▶ _Task statement_
Stop after the line containing "split_and!; [done|done|]. unfold": print each line exactly from the first line of the listing up to that point.

▶ _Information shown_
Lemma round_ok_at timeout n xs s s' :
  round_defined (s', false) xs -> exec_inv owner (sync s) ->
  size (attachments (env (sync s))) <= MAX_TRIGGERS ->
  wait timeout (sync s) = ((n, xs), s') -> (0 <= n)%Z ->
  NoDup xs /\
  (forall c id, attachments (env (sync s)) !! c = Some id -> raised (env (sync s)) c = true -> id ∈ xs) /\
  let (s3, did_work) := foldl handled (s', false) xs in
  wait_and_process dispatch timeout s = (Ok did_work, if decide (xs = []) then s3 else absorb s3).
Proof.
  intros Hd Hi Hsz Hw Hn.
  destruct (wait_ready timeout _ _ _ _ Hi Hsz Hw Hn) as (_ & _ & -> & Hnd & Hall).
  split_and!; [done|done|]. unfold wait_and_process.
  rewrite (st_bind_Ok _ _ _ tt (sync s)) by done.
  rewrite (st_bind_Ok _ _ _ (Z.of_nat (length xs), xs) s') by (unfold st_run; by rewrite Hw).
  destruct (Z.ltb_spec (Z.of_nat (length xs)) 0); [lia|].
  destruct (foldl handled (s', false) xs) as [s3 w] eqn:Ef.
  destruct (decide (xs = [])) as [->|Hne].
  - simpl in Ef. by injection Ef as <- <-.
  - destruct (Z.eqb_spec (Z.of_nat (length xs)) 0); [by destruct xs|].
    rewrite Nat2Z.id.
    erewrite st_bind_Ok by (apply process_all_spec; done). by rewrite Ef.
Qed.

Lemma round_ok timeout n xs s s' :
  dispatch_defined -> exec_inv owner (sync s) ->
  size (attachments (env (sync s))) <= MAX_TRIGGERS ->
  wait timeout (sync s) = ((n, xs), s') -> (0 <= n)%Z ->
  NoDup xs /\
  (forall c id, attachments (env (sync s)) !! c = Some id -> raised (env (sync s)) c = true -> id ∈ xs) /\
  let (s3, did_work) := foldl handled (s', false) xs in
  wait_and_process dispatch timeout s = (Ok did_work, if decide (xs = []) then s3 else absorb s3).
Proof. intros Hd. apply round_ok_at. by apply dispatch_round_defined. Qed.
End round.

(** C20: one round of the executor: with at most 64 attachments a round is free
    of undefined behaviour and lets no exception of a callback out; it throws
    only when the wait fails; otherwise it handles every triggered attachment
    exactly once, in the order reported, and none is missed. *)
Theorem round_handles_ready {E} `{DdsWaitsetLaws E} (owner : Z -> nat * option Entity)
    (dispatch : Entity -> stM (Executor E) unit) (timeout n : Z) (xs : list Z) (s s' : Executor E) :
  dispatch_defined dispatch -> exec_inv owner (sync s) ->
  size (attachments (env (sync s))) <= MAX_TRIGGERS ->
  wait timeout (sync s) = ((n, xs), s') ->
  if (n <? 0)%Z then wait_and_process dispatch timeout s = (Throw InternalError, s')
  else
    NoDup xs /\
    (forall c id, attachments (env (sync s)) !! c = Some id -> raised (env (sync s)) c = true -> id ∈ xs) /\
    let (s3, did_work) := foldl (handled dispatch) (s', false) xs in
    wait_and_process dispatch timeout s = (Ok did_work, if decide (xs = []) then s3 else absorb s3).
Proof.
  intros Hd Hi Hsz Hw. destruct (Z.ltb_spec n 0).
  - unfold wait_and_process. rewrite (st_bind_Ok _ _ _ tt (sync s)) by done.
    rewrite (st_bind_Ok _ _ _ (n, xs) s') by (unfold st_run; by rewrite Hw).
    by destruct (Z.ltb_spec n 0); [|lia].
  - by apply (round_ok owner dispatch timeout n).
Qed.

▶ _Exercise output_
Lemma round_ok_at timeout n xs s s' :
  round_defined (s', false) xs -> exec_inv owner (sync s) ->
  size (attachments (env (sync s))) <= MAX_TRIGGERS ->
  wait timeout (sync s) = ((n, xs), s') -> (0 <= n)%Z ->
  NoDup xs /\
  (forall c id, attachments (env (sync s)) !! c = Some id -> raised (env (sync s)) c = true -> id ∈ xs) /\
  let (s3, did_work) := foldl handled (s', false) xs in
  wait_and_process dispatch timeout s = (Ok did_work, if decide (xs = []) then s3 else absorb s3).
Proof.
  intros Hd Hi Hsz Hw Hn.
  destruct (wait_ready timeout _ _ _ _ Hi Hsz Hw Hn) as (_ & _ & -> & Hnd & Hall).
  split_and!; [done|done|]. unfold wait_and_process.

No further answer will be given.